● Dataset entries:
(** What [parse_token] returning says of the step. *)
Lemma parse_token_Ret (s : Source) (p : Cursor) (token_types : list TokenKind)
    (tok : Token) (self' : Instance) :
  Forall match_in_bounds token_types ->
  parse_token token_types (mkInstance s p) = (Ret tok, self') ->
  valid s p = true /\
  matched (line_rest s p) token_types <> [] /\
  map unlinked (chain tok) = rev (tied_candidates s p token_types) /\
  rng tok = mkCursorRange p (longest_end s p token_types) /\
  exists p',
    self' = mkInstance s p' /\ valid s p' = true /\
    gap s (longest_end s p token_types) p' /\
    (exists c, char_at s p' = Ret c /\ in_WHITESPACE c = false) /\
    remaining s p' <= remaining s (longest_end s p token_types).
Proof.
  intros Hb Hrun.
  pose proof (parse_token_Ret_valid s p token_types tok self' Hb Hrun) as Hv.
  split; [exact Hv|].
  destruct (parse_token_valid s p token_types Hv Hb)
    as [(_ & r & _ & H) | (Hm & tok' & p' & H & Hch & Hrng & Hv' & Hgap & Hend & Hrem)].
  - congruence.
  - rewrite H in Hrun. injection Hrun as <- <-.
    repeat split; try assumption; try apply Hgap.
    exists p'. repeat split; try assumption; apply Hgap.
Qed.

(** Every token of the chain is the candidate of a kind of the list whose
    match is of the longest length. *)
Lemma chain_member (s : Source) (p : Cursor) (token_types : list TokenKind)
    (tok t : Token) :
  map unlinked (chain tok) = rev (tied_candidates s p token_types) ->
  In t (chain tok) ->
  exists k n,
    In k token_types /\ regex k (line_rest s p) = Some n /\
    n = longest (line_rest s p) token_types /\
    unlinked t = candidate s p (k, n).
Proof.
  intros Hch Hin.
  assert (In (unlinked t) (rev (tied_candidates s p token_types))) as H
      by (rewrite <- Hch; apply in_map; exact Hin).
  apply in_rev in H. unfold tied_candidates in H.
  apply in_map_iff in H as ([k n] & Hc & H).
  apply filter_In in H as [Hm Hn]. cbn [snd] in Hn. apply Nat.eqb_eq in Hn.
  apply matched_In in Hm as [Hk Hm].
  exists k, n. repeat split; try assumption. symmetry; exact Hc.
Qed.

Lemma chain_head (t : Token) : In t (chain t).
Proof. destruct t; cbn. left; reflexivity. Qed.

(** Walking [alternative] ends: the last token of the chain has none. *)
Lemma chain_last_unset (t : Token) : alternative (last (chain t) t) = None.
Proof.
  assert (forall n t d, length (chain t) <= n -> alternative (last (chain t) d) = None)
    as H.
  { induction n as [|n IH]; intros t0 d Hn.
    - destruct t0; cbn in Hn; lia.
    - destruct t0 as [k sr r l [a|]]; cbn [chain alternative] in *.
      + cbn [length] in Hn.
        assert (chain a <> []) as Hne by (destruct a; discriminate).
        destruct (chain a) as [|x xs] eqn:E; [congruence|].
        change (last (mkToken k sr r l (Some a) :: x :: xs) d)
          with (last (x :: xs) d).
        rewrite <- E. apply IH. rewrite E. cbn [length] in *. lia.
      + reflexivity. }
  apply (H (length (chain t))). lia.
Qed.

● What to produce: Could you retype exactly the lines from the one containing "Proof. destruct t;" through the final line of the data above, and no others?

● Worked solution:
Proof. destruct t; cbn. left; reflexivity. Qed.

(** Walking [alternative] ends: the last token of the chain has none. *)
Lemma chain_last_unset (t : Token) : alternative (last (chain t) t) = None.
Proof.
  assert (forall n t d, length (chain t) <= n -> alternative (last (chain t) d) = None)
    as H.
  { induction n as [|n IH]; intros t0 d Hn.
    - destruct t0; cbn in Hn; lia.
    - destruct t0 as [k sr r l [a|]]; cbn [chain alternative] in *.
      + cbn [length] in Hn.
        assert (chain a <> []) as Hne by (destruct a; discriminate).
        destruct (chain a) as [|x xs] eqn:E; [congruence|].
        change (last (mkToken k sr r l (Some a) :: x :: xs) d)
          with (last (x :: xs) d).
        rewrite <- E. apply IH. rewrite E. cbn [length] in *. lia.
      + reflexivity. }
  apply (H (length (chain t))). lia.
Qed.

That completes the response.